__Task item__.
Look below for the line holding "clearbody D. assert" and the line holding "- exists s'.". Transcribe exactly those lines and all lines between them, nothing more.

__Records supplied__.
Lemma net_assert {A} c (k : unit -> NM A) (s : nst) : c = true -> bind (assert NOASSERT c) k s = k tt s.
Proof. intros ->. unfold assert, bind, pb, Pbuf.LWIP_ASSERT. destruct s. now destruct NOASSERT. Qed.

(** The state with other packet bytes. *)
Definition net_data (s : nst) (d : Z -> Z) : nst := s <| pk := s.(pk) <| data := d |> |>.
Lemma net_data_twice s d d' : net_data (net_data s d) d' = net_data s d'.
Proof. reflexivity. Qed.
Lemma data_net_data s d : (net_data s d).(pk).(data) = d.
Proof. reflexivity. Qed.
Lemma net_data_same s : net_data s s.(pk).(data) = s.
Proof. destruct s as [[] ?]. reflexivity. Qed.
Lemma net_store a v {A} (k : unit -> NM A) (s : nst) : bind (store a v) k s = k tt (net_data s (store_list a v s.(pk).(data))).
Proof. reflexivity. Qed.

(** The stores of [ip4_output_if_src], in their order. *)
Lemma header_stored d h tos len id ttl proto chk src dest : is_u16 len -> is_u16 id ->
  load_list (store_list (h + 10) (put16 chk) (store_list (h + 12) (put32 src) (store_list (h + 4) (put16 (lwip_htons id))
    (store_list (h + 6) (put16 0) (store_list (h + 2) (put16 (lwip_htons len)) (store_list (h + 1) [tos] (store_list h [69]
    (store_list (h + 16) (put32 dest) (store_list (h + 9) [proto] (store_list (h + 8) [ttl] d)))))))))) h 20 =
  ip_hdr tos len id 0 ttl proto chk src dest.
Proof.
  intros Hl Hi. unfold ip_hdr. change (0 / 256 :: 0 mod 256 :: ttl :: [proto]) with (put16 0 ++ [ttl] ++ [proto]).
  change (?a :: ?b :: ?c :: ?d :: ?e :: ?f :: ?l) with ([a] ++ [b] ++ [c; d] ++ [e; f] ++ l).
  rewrite <- !put16_htons by assumption. rewrite <- !app_assoc.
  assert (L16 : forall v, length (put16 v) = 2%nat) by reflexivity. assert (L32 : forall v, length (put32 v) = 4%nat) by reflexivity.
  change 20 with (1 + (1 + (2 + (2 + (2 + (1 + (1 + (2 + (4 + 4))))))))). rewrite !load_app by lia.
  replace (h + 1 + 1) with (h + 2) by lia. replace (h + 2 + 2) with (h + 4) by lia. replace (h + 4 + 2) with (h + 6) by lia.
  replace (h + 6 + 2) with (h + 8) by lia. replace (h + 8 + 1) with (h + 9) by lia. replace (h + 9 + 1) with (h + 10) by lia.
  replace (h + 10 + 2) with (h + 12) by lia. replace (h + 12 + 4) with (h + 16) by lia.
  repeat match goal with |- load_list _ _ _ ++ _ = _ ++ _ => f_equal end;
    rewrite ?load_store_other by (rewrite ?L16, ?L32; cbn [length]; lia); apply load_stored; rewrite ?L16, ?L32; reflexivity.
Qed.

(** The bytes of a packet that got a header of [k] bytes. *)
Lemma content_prepend k m p l f1 d : 0 <= k -> outgoing k m p l ->
  (f1 p).(payload) = (m.(structs) p).(payload) - k -> (f1 p).(len) = (m.(structs) p).(len) + k ->
  (forall a, a <> p -> f1 a = m.(structs) a) ->
  (forall x, ~ (m.(structs) p).(payload) - k <= x < (m.(structs) p).(payload) -> d x = m.(data) x) ->
  content f1 d (p :: l) = load_list d ((m.(structs) p).(payload) - k) k ++ content m.(structs) m.(data) (p :: l).
Proof.
  intros Hk [Hc Hni Hsh Ht Hr [Hl0 Hl] Htot Hroom Hap] Ep El Ho Hd.
  change (content f1 d (p :: l)) with (load_list d (f1 p).(payload) (f1 p).(len) ++ content f1 d l).
  change (content m.(structs) m.(data) (p :: l)) with
    (load_list m.(data) (m.(structs) p).(payload) (m.(structs) p).(len) ++ content m.(structs) m.(data) l).
  rewrite Ep, El, (Z.add_comm _ k), load_app, <- app_assoc by lia. f_equal. f_equal.
  - replace (payload (structs m p) - k + k) with (payload (structs m p)) by lia. apply load_ext. intros x Hx. apply Hd. lia.
  - unfold content. f_equal. apply map_ext_in. intros a Ha. rewrite Ho by (intros ->; contradiction). apply load_ext.
    intros x Hx. apply Hd. exact (Hap a x Ha Hx).
Qed.

Lemma outgoing_less k k' m p l : k' <= k -> outgoing k m p l -> outgoing k' m p l.
Proof.
  intros Hk [H1 H2 H3 H4 H5 H6 H7 H8 H9]. split; auto; try lia. intros a x Ha Hx Hin. apply (H9 a x Ha Hx). lia.
Qed.

(** With [j] of the [k + j] bytes of room used for a header. *)
Lemma outgoing_header k j m p l m1 d : 0 <= j -> outgoing (k + j) m p l ->
  m1.(structs) p = (m.(structs) p) <| payload := (m.(structs) p).(payload) - j |> <| len := (m.(structs) p).(len) + j |>
      <| tot_len := (m.(structs) p).(tot_len) + j |> ->
  (forall a, a <> p -> m1.(structs) a = m.(structs) a) -> outgoing k (m1 <| data := d |>) p l.
Proof.
  intros Hj [H1 H2 H3 H4 H5 H6 H7 H8 H9] Hs Ho. split; cbn [structs with_field]; rewrite ?Hs; cbn [type ref len tot_len payload with_field]; auto; try lia.
  - apply (chain_ext (structs m)); [|assumption]. intros a _. destruct (Z.eq_dec a p) as [->|Hne]; [rewrite Hs|rewrite Ho by assumption]; reflexivity.
  - intros a x Ha Hx Hin. unfold in_payload in Hx. rewrite Ho in Hx by (intros ->; contradiction). apply (H9 a x Ha Hx). lia.
Qed.

Lemma touches_trans m p m1 m2 k : touches m p m1 -> touches m1 p m2 ->
  (m1.(structs) p).(payload) = (m.(structs) p).(payload) - k -> 0 <= k -> touches m p m2.
Proof.
  intros [A1 (a & b & c & A2) A3 A4] [B1 (d & e & g & B2) B3 B4] Hk H0. split.
  - congruence.
  - exists d, e, g. rewrite B2, A2. reflexivity.
  - intros x Hx. rewrite B3, A3; auto.
  - intros x Hx. rewrite B4, A4; [reflexivity|exact Hx|lia].
Qed.

(** Writing into the room in front of the payload. *)
Lemma touches_header m p m1 d k : m1.(mm) = m.(mm) -> 0 <= k -> p + SIZEOF_STRUCT_PBUF + k <= (m.(structs) p).(payload) ->
  m1.(structs) p = (m.(structs) p) <| payload := (m.(structs) p).(payload) - k |> <| len := (m.(structs) p).(len) + k |>
      <| tot_len := (m.(structs) p).(tot_len) + k |> ->
  (forall a, a <> p -> m1.(structs) a = m.(structs) a) ->
  (forall x, ~ (m.(structs) p).(payload) - k <= x < (m.(structs) p).(payload) -> d x = m.(data) x) ->
  touches m p (m1 <| data := d |>).
Proof.
  intros Hm Hk Hr Hs Ho Hd. split; [exact Hm|do 3 eexists; exact Hs|exact Ho|]. intros x Hx. apply Hd. lia.
Qed.

(** The end of the output functions, when the packet fits. *)
Lemma transmit_sends s p l n dest : chain s.(pk).(structs) p (p :: l) -> (length l < loop_fuel)%nat ->
  (s.(pk).(structs) p).(type) = PBUF_RAM \/ (s.(pk).(structs) p).(type) = PBUF_POOL ->
  (s.(nt).(netif_tab) n).(if_mtu) = 0 \/ (s.(pk).(structs) p).(tot_len) <= (s.(nt).(netif_tab) n).(if_mtu) ->
  exists s', transmit NOASSERT IPFRAG_FREE other_free tcpip_callback_ok netif_output p n dest s = Ok (ERR_OK, s') /\
    touches s.(pk) p s'.(pk) /\ kept s.(nt) s'.(nt) /\ s'.(nt).(ip_id) = s.(nt).(ip_id) /\
    sent s'.(nt).(drv) = sent s.(nt).(drv) ++ [(n, dest, content s.(pk).(structs) s.(pk).(data) (p :: l))].
Proof.
  intros Hc Hsh Ht Hm. unfold transmit, IP_STATS, mnet. rewrite bind_modify. set (s1 := s <| nt := _ |>).
  unfold netif_at, onet, pbuf_at. rewrite !bind_gets. change (netif_tab (nt s1)) with (netif_tab (nt s)). change (pk s1) with (pk s).
  replace (_ && _) with false.
  2:{ symmetry. apply andb_false_iff. destruct Hm as [->|Hm]; [now left|right]. rewrite Z.gtb_ltb. now apply Z.ltb_ge. }
  destruct (link_sends n p l dest s1 Hc Hsh Ht) as (s' & w & E & Htc & Hn & Hs). exists s'. split; [exact E|].
  split; [exact Htc|]. rewrite Hn. split; [now repeat split|]. split; [reflexivity|]. exact Hs.
Qed.

(** [ip4_output_if_src] puts the packet on the link behind an IP header. *)
Lemma output_if_src_sends s p l src dest ttl tos proto n : outgoing 20 s.(pk) p l ->
  is_u8 tos -> is_u8 ttl -> is_u8 proto -> is_u32 src -> is_u32 dest -> is_u16 s.(nt).(ip_id) ->
  (s.(nt).(netif_tab) n).(if_mtu) = 0 \/ (s.(pk).(structs) p).(tot_len) + 20 <= (s.(nt).(netif_tab) n).(if_mtu) ->
  exists s', output_if_src p (Some src) (Some dest) ttl tos proto n s = Ok (ERR_OK, s') /\
    touches s.(pk) p s'.(pk) /\ kept s.(nt) s'.(nt) /\ s'.(nt).(ip_id) = u16 (s.(nt).(ip_id) + 1) /\
    sent s'.(nt).(drv) = sent s.(nt).(drv) ++
      [(n, dest, ip_header tos ((s.(pk).(structs) p).(tot_len) + 20) s.(nt).(ip_id) 0 ttl proto src dest ++
                 content s.(pk).(structs) s.(pk).(data) (p :: l))].
Proof.
  intros Hout Htos Httl Hproto Hsrc Hdest Hid Hmtu. pose proof Hout as [Hc Hni Hsh Ht Hr Hl Htot Hroom Hap].
  destruct (chain_nonnull _ _ _ _ Hc) as [_ Hp0]. apply Z.eqb_neq in Hp0. unfold ip4_output_if_src, pbuf_at. rewrite bind_gets.
  rewrite net_assert by (now rewrite Hr).
  destruct (pbuf_header_show NOASSERT s.(pk) p IP_HLEN) as (m1 & E & Hm & Hd & Hs & Ho); try (unfold IP_HLEN; assumption || lia).
  rewrite (net_pb _ _ _ _ _ E). change (negb (0 =? 0)) with false. cbv iota. set (s1 := s <| pk := m1 |>). rewrite bind_gets.
  change (pk s1) with m1. rewrite Hs. cbn [payload len tot_len with_field]. set (h := payload (structs (pk s) p) - IP_HLEN). set (T := tot_len (structs (pk s) p) + IP_HLEN).
  rewrite net_assert by (apply Z.geb_le; unfold IP_HLEN; lia). change (u8 ((4 << 4) .| (IP_HLEN / 4))) with 69.
  do 7 (rewrite net_store, ?net_data_twice, ?data_net_data). unfold onet. rewrite bind_gets.
  change (nt (net_data s1 _)) with (nt s). rewrite net_store, net_data_twice, data_net_data. unfold mnet. rewrite bind_modify.
  set (s2 := _ <| nt := _ |>). rewrite net_store. change (data (pk s2)) with
    (store_list (h + 4) (put16 (lwip_htons (ip_id (nt s)))) (store_list (h + 6) (put16 0) (store_list (h + 2) (put16 (lwip_htons T)) (store_list (h + 1) [tos] (store_list h [69]
    (store_list (h + 16) (put32 dest) (store_list (h + 9) [proto] (store_list (h + 8) [ttl] m1.(data))))))))).
  rewrite net_store, net_data_twice, data_net_data. assert (HT : is_u16 T) by (unfold T, IP_HLEN; word_lia).
  rewrite header_sum_field by assumption. set (D := store_list (h + 10) _ _).
  assert (HD : load_list D h 20 = ip_header tos T (ip_id (nt s)) 0 ttl proto src dest) by (apply header_stored; assumption).
  assert (HD2 : forall x, ~ h <= x < h + 20 -> D x = (pk s).(data) x) by (intros x Hx; unfold D; rewrite !store_other by (cbn [length put16 put32]; lia); now rewrite Hd).
  clearbody D. assert (Hh : h = payload (structs (pk s) p) - 20) by reflexivity.
  destruct (transmit_sends (net_data s2 D) p l n dest) as (s' & E' & Htc & Hk & Hi & Hsent).
  - apply (chain_ext (structs (pk s))); [|assumption]. intros a _. change (structs (pk (net_data s2 D))) with (structs m1).
    destruct (Z.eq_dec a p) as [->|Hne]; [rewrite Hs|rewrite Ho by assumption]; reflexivity.
  - exact Hsh.
  - change (structs (pk (net_data s2 D))) with (structs m1). rewrite Hs. exact Ht.
  - change (structs (pk (net_data s2 D))) with (structs m1). rewrite Hs. exact Hmtu.
  - exists s'. split; [exact E'|]. change (pk (net_data s2 D)) with (m1 <| data := D |>) in *.
    split; [|split; [|split; [exact Hi|]]].
    + apply (touches_trans (pk s) p (m1 <| data := D |>) (pk s') 20); [|exact Htc| |lia].
      * apply (touches_header _ _ _ _ 20); auto; [lia|]. intros x Hx. apply HD2. rewrite Hh. lia.
      * cbn [structs with_field]. now rewrite Hs.
    + exact Hk.
    + rewrite Hsent. change (drv (nt (net_data s2 D))) with (drv (nt s)). do 3 f_equal. cbn [structs data with_field].
      rewrite (content_prepend 20 (pk s) p l m1.(structs) D); [|lia|exact Hout|now rewrite Hs|now rewrite Hs|exact Ho|intros x Hx; apply HD2; rewrite Hh; lia].
      rewrite <- Hh, HD. reflexivity.
Qed.
End Send.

__Result__.
  clearbody D. assert (Hh : h = payload (structs (pk s) p) - 20) by reflexivity.
  destruct (transmit_sends (net_data s2 D) p l n dest) as (s' & E' & Htc & Hk & Hi & Hsent).
  - apply (chain_ext (structs (pk s))); [|assumption]. intros a _. change (structs (pk (net_data s2 D))) with (structs m1).
    destruct (Z.eq_dec a p) as [->|Hne]; [rewrite Hs|rewrite Ho by assumption]; reflexivity.
  - exact Hsh.
  - change (structs (pk (net_data s2 D))) with (structs m1). rewrite Hs. exact Ht.
  - change (structs (pk (net_data s2 D))) with (structs m1). rewrite Hs. exact Hmtu.
  - exists s'. split; [exact E'|]. change (pk (net_data s2 D)) with (m1 <| data := D |>) in *.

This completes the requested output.